Мы движемся дальше. Боброву удалось наладить сцепление, и все же он старается пореже им пользоваться.
Я рассеянно гляжу по сторонам.
Одну из моих собеседниц я успокоил, кажется. Нехитрая штука: выслушал, посочувствовал, все стало на место…
С другой серьезнее. Я даже обернулся непроизвольно, когда мы отъезжали: нет ли ее на заднем сиденье?
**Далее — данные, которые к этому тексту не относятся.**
(* ===== verification/JsonParse.v ===== *)
(** * [json.loads]

    The standard library's decoder on the documents the Kubernetes proxy returns:
    recursive descent on the text, the fuel being its length.  Code points above
    255 in escapes are outside the string model and become a question mark. *)

From S2P Require Import Prelude PyFloat Json Effects Models Config.

Definition json_space (c : ascii) : bool := bool_decide (code_of c ∈ [32; 9; 10; 13]).

Fixpoint skip_space (s : string) : string :=
  match s with
  | String.String c s' => if json_space c then skip_space s' else s
  | EmptyString => EmptyString
  end.

Definition hex_value (c : ascii) : option Z :=
  if is_digit c then Some (code_of c - 48)
  else if in_range 97 102 c then Some (code_of c - 87)
  else if in_range 65 70 c then Some (code_of c - 55)
  else None.

Definition escaped (c : ascii) : option ascii :=
  match code_of c with
  | 34 => Some "034"%char | 92 => Some "092"%char | 47 => Some "047"%char
  | 98 => Some "008"%char | 102 => Some "012"%char | 110 => Some "010"%char
  | 114 => Some "013"%char | 116 => Some "009"%char
  | _ => None
  end.

(** The rest of a string literal after its opening quote. *)
Fixpoint parse_chars (fuel : nat) (s : string) : option (string * string) :=
  match fuel with
  | O => None
  | S fuel =>
      let more (c : ascii) (s : string) :=
        match parse_chars fuel s with
        | Some (t, rest) => Some (String.String c t, rest)
        | None => None
        end in
      match s with
      | EmptyString => None
      | String.String c s =>
          if code_of c =? 34 then Some (EmptyString, s)
          else if code_of c =? 92 then
            match s with
            | String.String "u" (String.String a (String.String b
                (String.String c2 (String.String d s)))) =>
                match hex_value a, hex_value b, hex_value c2, hex_value d with
                | Some a, Some b, Some c2, Some d =>
                    let n := ((a * 16 + b) * 16 + c2) * 16 + d in
                    more (if n <? 256 then ascii_of_N (Z.to_N n) else "?"%char) s
                | _, _, _, _ => None
                end
            | String.String e s => match escaped e with Some e => more e s | None => None end
            | EmptyString => None
            end
          else if code_of c <? 32 then None
          else more c s
      end
  end.

(** A run of digits: its value, its length and what follows. *)
Fixpoint take_digits (acc : Z) (n : Z) (s : string) : Z * Z * string :=
  match s with
  | String.String c s' =>
      if is_digit c then take_digits (10 * acc + (code_of c - 48)) (n + 1) s'
      else (acc, n, s)
  | EmptyString => (acc, n, EmptyString)
  end.

Definition parse_exponent (s : string) : option (Z * string) :=
  match s with
  | String.String c s' =>
      if Ascii.eqb (to_lower c) "e" then
        let '(sign, s'') := match s' with
                            | String.String "-" t => (-1, t)
                            | String.String "+" t => (1, t)
                            | _ => (1, s')
                            end in
        let '(v, n, rest) := take_digits 0 0 s'' in
        if n =? 0 then None else Some (sign * v, rest)
      else None
  | EmptyString => None
  end.

Definition parse_number (s : string) : option (json * string) :=
  let '(neg, s) := match s with String.String "-" t => (true, t) | _ => (false, s) end in
  let sign z := if neg : bool then - z else z in
  let '(v, n, rest) := match s with
                       | String.String "0" t => (0, 1, t)
                       | _ => take_digits 0 0 s
                       end in
  if n =? 0 then None
  else
    let '(m, k, rest', frac) :=
      match rest with
      | String.String "." t =>
          let '(v', k, rest') := take_digits v 0 t in
          if k =? 0 then (v, 0, rest, false) else (v', k, rest', true)
      | _ => (v, 0, rest, false)
      end in
    let signf f := if neg : bool then SpecFloat.SFopp f else f in
    match parse_exponent rest' with
    | Some (e, rest'') => Some (JFloat (signf (float_of_decimal m (e - k))), rest'')
    | None => if frac : bool then Some (JFloat (signf (float_of_decimal m (- k))), rest')
              else Some (JInt (sign v), rest)
    end.

Definition keyword (k : string) (j : json) (s : string) : option (json * string) :=
  if String.prefix k s
  then Some (j, String.substring (String.length k) (String.length s - String.length k) s)
  else None.

Definition or_else {A} (a b : option A) : option A := match a with Some _ => a | None => b end.

(** The loops over the items of an array and the members of an object, after the
    first bracket; [value] reads one value. *)
Section loops.
Context (value : string → option (json * string)).

Fixpoint parse_items (n : nat) (acc : list json) (t : string) : option (json * string) :=
  match n with
  | O => None
  | S n =>
      match value (skip_space t) with
      | None => None
      | Some (v, t) =>
          match skip_space t with
          | String.String c t =>
              if Ascii.eqb c "," then parse_items n (v :: acc) t
              else if Ascii.eqb c "]" then Some (JArr (rev (v :: acc)), t)
              else None
          | EmptyString => None
          end
      end
  end.

Definition parse_array (n : nat) (t : string) : option (json * string) :=
  match skip_space t with
  | String.String c rest =>
      if Ascii.eqb c "]" then Some (JArr [], rest) else parse_items n [] (String.String c rest)
  | EmptyString => None
  end.

(** One member: its key, its value and what follows. *)
Definition parse_member (t : string) : option (string * json * string) :=
  match skip_space t with
  | String.String q t =>
      if negb (code_of q =? 34) then None
      else match parse_chars (S (String.length t)) t with
           | None => None
           | Some (k, t) =>
               match skip_space t with
               | String.String c t =>
                   if Ascii.eqb c ":" then
                     match value (skip_space t) with
                     | Some (v, t) => Some (k, v, t)
                     | None => None
                     end
                   else None
               | EmptyString => None
               end
           end
  | EmptyString => None
  end.

Fixpoint parse_members (n : nat) (acc : dict) (t : string) : option (json * string) :=
  match n with
  | O => None
  | S n =>
      match parse_member t with
      | None => None
      | Some (k, v, t) =>
          let acc := dict_set k v acc in
          match skip_space t with
          | String.String c t =>
              if Ascii.eqb c "," then parse_members n acc t
              else if Ascii.eqb c "}" then Some (JObj acc, t)
              else None
          | EmptyString => None
          end
      end
  end.

Definition parse_object (n : nat) (t : string) : option (json * string) :=
  match skip_space t with
  | String.String c rest =>
      if Ascii.eqb c "}" then Some (JObj [], rest)
      else parse_members n [] (String.String c rest)
  | EmptyString => None
  end.
End loops.

Definition parse_literal (s : string) : option (json * string) :=
  or_else (keyword "null" JNull s) (or_else (keyword "true" (JBool true) s)
    (or_else (keyword "false" (JBool false) s)
      (or_else (keyword "NaN" (JFloat SpecFloat.S754_nan) s)
        (or_else (keyword "Infinity" (JFloat (SpecFloat.S754_infinity false)) s)
          (or_else (keyword "-Infinity" (JFloat (SpecFloat.S754_infinity true)) s)
            (parse_number s)))))).

Fixpoint parse_value (fuel : nat) (s : string) : option (json * string) :=
  match fuel with
  | O => None
  | S fuel =>
      match s with
      | String.String c t =>
          if code_of c =? 34 then
            match parse_chars (S (String.length t)) t with
            | Some (str, rest) => Some (JStr str, rest)
            | None => None
            end
          else if Ascii.eqb c "[" then parse_array (parse_value fuel) fuel t
          else if Ascii.eqb c "{" then parse_object (parse_value fuel) fuel t
          else parse_literal s
      | EmptyString => None
      end
  end.

(** [json.loads(s)]; [None] is a [ValueError]. *)
Definition json_loads (s : string) : option json :=
  match parse_value (S (String.length s)) (skip_space s) with
  | Some (j, rest) => if String.eqb (skip_space rest) EmptyString then Some j else None
  | None => None
  end.

Definition roundtrip_value : json :=
  JObj [("reachable", JBool true); ("n", JArr [JInt (-12); JFloat (float_of_decimal 25 (-1));
        JNull; JStr (dquote +:+ "\x")]); ("o", JObj [])].

Example loads_dumps : option_map dumps (json_loads (dumps roundtrip_value))
                      = Some (dumps roundtrip_value).
Proof. vm_compute. reflexivity. Qed.
Example loads_bad : map json_loads ["[1,]"; "01"; "{}x"; EmptyString] = [None; None; None; None].
Proof. vm_compute. reflexivity. Qed.

(** ** [float(value)] *)

(** Underscores only between digits. *)
Fixpoint drop_underscores (prev_digit : bool) (s : string) : option string :=
  match s with
  | EmptyString => Some EmptyString
  | String.String c s' =>
      if Ascii.eqb c "_" then
        match s' with
        | String.String d _ => if prev_digit && is_digit d then drop_underscores false s' else None
        | EmptyString => None
        end
      else String.String c <$> drop_underscores (is_digit c) s'
  end.

Definition unsigned_float (s : string) : option float :=
  if bool_decide (lower s ∈ ["inf"; "infinity"]) then Some (SpecFloat.S754_infinity false)
  else if String.eqb (lower s) "nan" then Some SpecFloat.S754_nan
  else
    let '(v, n, rest) := take_digits 0 0 s in
    let '(m, k, rest) := match rest with
                         | String.String "." t => take_digits v 0 t
                         | _ => (v, 0, rest)
                         end in
    if n + k =? 0 then None
    else match rest with
         | EmptyString => Some (float_of_decimal m (- k))
         | _ => match parse_exponent rest with
                | Some (e, EmptyString) => Some (float_of_decimal m (e - k))
                | _ => None
                end
         end.

Definition float_of_str (s : string) : option float :=
  match drop_underscores false (str_strip s) with
  | Some (String.String "-" t) => SpecFloat.SFopp <$> unsigned_float t
  | Some (String.String "+" t) => unsigned_float t
  | Some t => unsigned_float t
  | None => None
  end.

Definition py_float (j : json) : res float :=
  match j with
  | JFloat f => Ok f
  | JInt z => if is_finite (float_of_Z z) then Ok (float_of_Z z)
              else Raise (PyError "OverflowError" "int too large to convert to float")
  | JBool b => Ok (float_of_Z (Z.b2z b))
  | JStr s => match float_of_str s with
              | Some f => Ok f
              | None => Raise (PyError "ValueError" "could not convert string to float")
              end
  | _ => Raise (PyError "TypeError" "float() argument")
  end.

Example float_of_str_examples :
  map (option_map float_repr) (map float_of_str [" 0.98 "; "-1_0e-1"; "1__0"; ".5"; "-"; "1."]) =
  [Some "0.98"; Some "-1.0"; None; Some "0.5"; None; Some "1.0"].
Proof. vm_compute. reflexivity. Qed.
Другая… Тоже одинокая, хоть жила она вроде бы в нашей семье. Дальняя родственница, троюродная тетка отца, тетя Паша стушевалась сразу же, едва в том самом небогатом провинциальном домике, что привиделся мне утром, появилась молодая женщина, властная и непреклонная, — моя мать. С первого дня заявив о себе, она подмяла слабовольного, избегавшего сцен отца, а тете Паше отвела роль домработницы.
Та не протестовала…
Избалованная, капризная, мать не любила хозяйства и совсем не занималась мной, своим единственным чадом; я никак не мог отделаться от ощущения, что постоянно ей чем-то мешаю. Она стыдилась скромности нашего существования, считала неудачником отца, терпеливо преподававшего биологию в средней школе, не выносила его друзей и коллег. Бедняги не смели появляться у нас чаще, чем раз в год, когда отмечался папин день рождения и тетя Паша, «как бывало», пекла огромные, во весь стол, пироги, а ее любезное «Мое почтеньице!» встречало каждого гостя.
Этого праздника мама не посмела у нас отнять.
Свой заработок машинистки она тратила исключительно на туалеты, страшно безвкусные с моей мальчишеской точки зрения, бесцеремонно уходила из дому одна, посещала подруг, умевших жить «насыщенно и интересно», бывала на каких-то вечеринках — отец избегал их, да, похоже, и средств не имел, чтобы «соответствовать». Происходили объяснения, некоторые на моих глазах, — принято же считать, что дети ничего не смыслят… Отец, неизменно миролюбиво, стремился приохотить мать к тому, что любил сам — стихам, музыке, садоводству, — а она каждый раз в ответ угрожала разводом. Каждый раз. Я никак не мог понять, почему бы отцу не согласиться на пресловутый «развод», — мне ничего не говорило это жесткое, тупое слово, спросить я стеснялся, чтобы не выдать родительской тайны посторонним, — не остаться со мной и тетей Пашей, не зажить спокойно и уютно.
Мало-помалу объяснения прекратились, и они так как-то и существовали дальше, каждый сам по себе, раздирая мне сердце; отчего, отчего мать не ушла тогда от нас?
Тетя Паша не вмешивалась в их отношения, да и на что могла осмелиться домработница? Лишь однажды, в тихий предвечерний час, я увидел мельком, как она утешала на кухне плачущего отца; я выбежал на улицу и до ночи не мог заставить себя вернуться домой — так был я унижен этими слезами, так мне было обидно… Дрожа от гнева, я прикидывал, как бы посуровее отомстить за него… Но наша молчальница, ходившая всегда в одной и той же черной юбке и чисто выстиранной бумазейной кофте в полоску, сделала все от нее зависевшее, чтобы холод и пустота, царившие в нашем жилище, и эта убогая несовместимость двух людей, продолжавших цепляться друг за друга, не искалечили меня. Именно тете Паше обязан я тем, что не потерял в детстве вкуса к жизни, что не проскользнул, озлобленный, в какой-нибудь случайный закоулок — лишь бы избавиться от этого кошмара.